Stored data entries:
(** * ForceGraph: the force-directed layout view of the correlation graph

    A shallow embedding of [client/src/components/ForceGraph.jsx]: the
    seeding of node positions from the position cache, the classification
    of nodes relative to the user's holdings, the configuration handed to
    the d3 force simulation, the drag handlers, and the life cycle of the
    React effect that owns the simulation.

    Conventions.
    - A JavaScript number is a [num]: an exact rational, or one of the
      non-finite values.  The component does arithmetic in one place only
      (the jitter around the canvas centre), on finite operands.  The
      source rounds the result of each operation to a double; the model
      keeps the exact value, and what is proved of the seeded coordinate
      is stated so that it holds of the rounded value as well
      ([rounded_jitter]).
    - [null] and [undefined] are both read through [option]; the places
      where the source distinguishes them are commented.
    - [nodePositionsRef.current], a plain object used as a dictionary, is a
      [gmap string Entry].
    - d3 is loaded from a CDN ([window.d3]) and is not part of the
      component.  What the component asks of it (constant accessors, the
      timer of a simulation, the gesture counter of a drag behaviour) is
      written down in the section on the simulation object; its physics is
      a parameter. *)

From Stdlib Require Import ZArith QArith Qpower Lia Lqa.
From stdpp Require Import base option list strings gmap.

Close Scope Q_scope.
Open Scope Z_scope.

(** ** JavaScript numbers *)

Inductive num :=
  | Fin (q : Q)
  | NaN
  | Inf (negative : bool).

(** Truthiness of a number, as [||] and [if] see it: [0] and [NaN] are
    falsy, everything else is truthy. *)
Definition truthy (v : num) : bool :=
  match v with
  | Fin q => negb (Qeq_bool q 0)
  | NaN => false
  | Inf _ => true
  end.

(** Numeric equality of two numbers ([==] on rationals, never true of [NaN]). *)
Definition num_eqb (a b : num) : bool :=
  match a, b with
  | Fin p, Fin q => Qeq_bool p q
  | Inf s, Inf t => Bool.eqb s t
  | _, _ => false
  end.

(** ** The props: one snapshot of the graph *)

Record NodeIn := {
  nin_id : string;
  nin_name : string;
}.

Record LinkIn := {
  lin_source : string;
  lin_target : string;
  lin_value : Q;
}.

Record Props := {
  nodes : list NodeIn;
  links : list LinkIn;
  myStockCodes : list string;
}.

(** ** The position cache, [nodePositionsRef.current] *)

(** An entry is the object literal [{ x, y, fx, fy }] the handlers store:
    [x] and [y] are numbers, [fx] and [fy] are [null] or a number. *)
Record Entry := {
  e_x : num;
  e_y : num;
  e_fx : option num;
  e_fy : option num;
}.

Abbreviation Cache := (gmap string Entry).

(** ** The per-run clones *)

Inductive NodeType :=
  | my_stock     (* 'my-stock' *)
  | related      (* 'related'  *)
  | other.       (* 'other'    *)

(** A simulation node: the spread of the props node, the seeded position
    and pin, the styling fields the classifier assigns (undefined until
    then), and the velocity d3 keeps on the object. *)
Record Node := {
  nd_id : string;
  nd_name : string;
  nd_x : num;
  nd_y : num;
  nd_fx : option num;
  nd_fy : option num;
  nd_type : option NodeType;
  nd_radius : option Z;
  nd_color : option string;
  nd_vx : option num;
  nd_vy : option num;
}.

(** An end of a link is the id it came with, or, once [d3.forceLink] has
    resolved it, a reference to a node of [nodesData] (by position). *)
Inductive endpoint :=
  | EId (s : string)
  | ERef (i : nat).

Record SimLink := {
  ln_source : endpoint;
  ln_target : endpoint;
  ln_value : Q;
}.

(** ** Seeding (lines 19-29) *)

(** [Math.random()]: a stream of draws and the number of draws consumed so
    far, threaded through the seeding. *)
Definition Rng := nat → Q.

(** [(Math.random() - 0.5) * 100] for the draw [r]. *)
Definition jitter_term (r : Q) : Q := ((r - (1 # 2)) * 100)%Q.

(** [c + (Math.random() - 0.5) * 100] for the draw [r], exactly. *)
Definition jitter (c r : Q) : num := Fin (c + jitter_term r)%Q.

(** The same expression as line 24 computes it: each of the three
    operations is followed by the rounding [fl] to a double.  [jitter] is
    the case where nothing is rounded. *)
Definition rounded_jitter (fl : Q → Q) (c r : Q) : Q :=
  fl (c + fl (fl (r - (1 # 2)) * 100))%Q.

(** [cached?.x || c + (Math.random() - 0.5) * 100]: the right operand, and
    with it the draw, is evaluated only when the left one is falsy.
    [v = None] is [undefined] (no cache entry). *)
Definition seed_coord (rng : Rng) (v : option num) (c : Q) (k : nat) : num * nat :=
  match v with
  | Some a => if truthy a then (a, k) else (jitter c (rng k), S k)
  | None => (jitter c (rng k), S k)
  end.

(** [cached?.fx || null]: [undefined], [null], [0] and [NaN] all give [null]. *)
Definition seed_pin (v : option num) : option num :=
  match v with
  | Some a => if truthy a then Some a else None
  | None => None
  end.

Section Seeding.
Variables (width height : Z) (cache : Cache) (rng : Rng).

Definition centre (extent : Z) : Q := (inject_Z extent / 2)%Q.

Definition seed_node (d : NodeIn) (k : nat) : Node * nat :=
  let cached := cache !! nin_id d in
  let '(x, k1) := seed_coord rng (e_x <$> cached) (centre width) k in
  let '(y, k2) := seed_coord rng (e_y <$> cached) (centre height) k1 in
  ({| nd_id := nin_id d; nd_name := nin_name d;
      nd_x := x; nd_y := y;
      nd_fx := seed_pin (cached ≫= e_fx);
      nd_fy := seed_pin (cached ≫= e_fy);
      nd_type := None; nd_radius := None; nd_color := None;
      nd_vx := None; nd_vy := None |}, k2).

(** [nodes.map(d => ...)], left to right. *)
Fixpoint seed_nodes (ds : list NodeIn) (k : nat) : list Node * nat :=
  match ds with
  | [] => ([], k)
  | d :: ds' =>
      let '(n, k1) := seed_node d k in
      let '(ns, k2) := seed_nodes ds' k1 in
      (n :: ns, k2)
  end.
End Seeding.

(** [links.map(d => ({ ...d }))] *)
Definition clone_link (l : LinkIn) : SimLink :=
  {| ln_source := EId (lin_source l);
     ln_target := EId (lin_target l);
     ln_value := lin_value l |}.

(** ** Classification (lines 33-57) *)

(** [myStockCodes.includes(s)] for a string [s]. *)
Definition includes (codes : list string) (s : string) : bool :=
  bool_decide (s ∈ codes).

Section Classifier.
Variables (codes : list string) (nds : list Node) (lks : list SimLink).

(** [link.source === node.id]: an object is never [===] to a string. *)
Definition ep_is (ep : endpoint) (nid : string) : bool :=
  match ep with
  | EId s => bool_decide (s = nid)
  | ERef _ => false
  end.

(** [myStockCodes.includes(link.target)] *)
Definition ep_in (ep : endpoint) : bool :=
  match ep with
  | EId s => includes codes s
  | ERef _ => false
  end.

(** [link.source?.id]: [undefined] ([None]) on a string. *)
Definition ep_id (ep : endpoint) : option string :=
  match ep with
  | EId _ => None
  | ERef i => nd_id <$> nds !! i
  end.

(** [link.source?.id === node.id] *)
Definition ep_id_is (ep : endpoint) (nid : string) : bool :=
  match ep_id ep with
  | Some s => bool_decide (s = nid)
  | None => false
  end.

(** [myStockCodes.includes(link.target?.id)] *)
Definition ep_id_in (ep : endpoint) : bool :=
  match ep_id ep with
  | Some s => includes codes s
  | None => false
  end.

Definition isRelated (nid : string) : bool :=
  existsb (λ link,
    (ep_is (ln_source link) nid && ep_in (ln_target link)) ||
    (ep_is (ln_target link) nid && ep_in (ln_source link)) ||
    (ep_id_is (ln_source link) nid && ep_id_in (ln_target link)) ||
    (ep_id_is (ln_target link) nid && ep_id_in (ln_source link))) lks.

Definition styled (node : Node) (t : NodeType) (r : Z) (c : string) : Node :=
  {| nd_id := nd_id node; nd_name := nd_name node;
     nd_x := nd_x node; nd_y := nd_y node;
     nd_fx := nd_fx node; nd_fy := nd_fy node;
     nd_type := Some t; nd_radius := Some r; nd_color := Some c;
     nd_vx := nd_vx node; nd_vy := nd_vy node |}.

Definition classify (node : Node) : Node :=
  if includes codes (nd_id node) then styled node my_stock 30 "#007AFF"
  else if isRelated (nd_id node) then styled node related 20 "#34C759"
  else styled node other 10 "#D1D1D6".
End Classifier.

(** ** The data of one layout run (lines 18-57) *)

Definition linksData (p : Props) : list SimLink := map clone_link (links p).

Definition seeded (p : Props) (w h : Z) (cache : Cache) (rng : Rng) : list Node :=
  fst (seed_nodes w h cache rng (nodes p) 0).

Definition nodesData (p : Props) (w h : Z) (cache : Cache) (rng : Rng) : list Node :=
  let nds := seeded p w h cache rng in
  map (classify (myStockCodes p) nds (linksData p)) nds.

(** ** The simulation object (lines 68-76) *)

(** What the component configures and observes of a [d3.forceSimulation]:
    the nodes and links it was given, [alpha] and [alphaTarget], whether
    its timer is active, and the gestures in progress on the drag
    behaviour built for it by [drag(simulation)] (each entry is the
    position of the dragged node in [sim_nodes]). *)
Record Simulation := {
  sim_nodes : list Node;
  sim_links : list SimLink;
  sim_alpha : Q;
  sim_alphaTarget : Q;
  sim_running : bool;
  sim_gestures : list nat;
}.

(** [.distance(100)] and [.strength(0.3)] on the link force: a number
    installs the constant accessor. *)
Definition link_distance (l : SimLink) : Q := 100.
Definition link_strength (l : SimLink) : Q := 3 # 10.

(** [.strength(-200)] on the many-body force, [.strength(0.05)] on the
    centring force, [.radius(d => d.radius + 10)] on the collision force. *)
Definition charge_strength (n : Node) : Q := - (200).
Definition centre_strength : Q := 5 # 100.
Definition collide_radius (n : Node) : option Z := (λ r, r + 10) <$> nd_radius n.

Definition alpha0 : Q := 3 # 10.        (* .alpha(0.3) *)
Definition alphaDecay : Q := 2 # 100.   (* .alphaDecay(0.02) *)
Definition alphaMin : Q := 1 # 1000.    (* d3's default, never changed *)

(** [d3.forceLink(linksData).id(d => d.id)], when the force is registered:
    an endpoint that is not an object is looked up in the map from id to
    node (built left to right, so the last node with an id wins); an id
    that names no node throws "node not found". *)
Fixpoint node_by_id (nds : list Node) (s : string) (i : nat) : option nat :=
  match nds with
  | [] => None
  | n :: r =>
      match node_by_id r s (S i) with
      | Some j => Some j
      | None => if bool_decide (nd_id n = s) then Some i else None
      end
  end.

Task objective: The entries above hold the needed span. Transcribe exactly the lines from the one with "let cached := cache !! nin_id d in" to the one with "(** [myStockCodes.includes(s)] for", both included.

Response for this exercise:
  let cached := cache !! nin_id d in
  let '(x, k1) := seed_coord rng (e_x <$> cached) (centre width) k in
  let '(y, k2) := seed_coord rng (e_y <$> cached) (centre height) k1 in
  ({| nd_id := nin_id d; nd_name := nin_name d;
      nd_x := x; nd_y := y;
      nd_fx := seed_pin (cached ≫= e_fx);
      nd_fy := seed_pin (cached ≫= e_fy);
      nd_type := None; nd_radius := None; nd_color := None;
      nd_vx := None; nd_vy := None |}, k2).

(** [nodes.map(d => ...)], left to right. *)
Fixpoint seed_nodes (ds : list NodeIn) (k : nat) : list Node * nat :=
  match ds with
  | [] => ([], k)
  | d :: ds' =>
      let '(n, k1) := seed_node d k in
      let '(ns, k2) := seed_nodes ds' k1 in
      (n :: ns, k2)
  end.
End Seeding.

(** [links.map(d => ({ ...d }))] *)
Definition clone_link (l : LinkIn) : SimLink :=
  {| ln_source := EId (lin_source l);
     ln_target := EId (lin_target l);
     ln_value := lin_value l |}.

(** ** Classification (lines 33-57) *)

(** [myStockCodes.includes(s)] for a string [s]. *)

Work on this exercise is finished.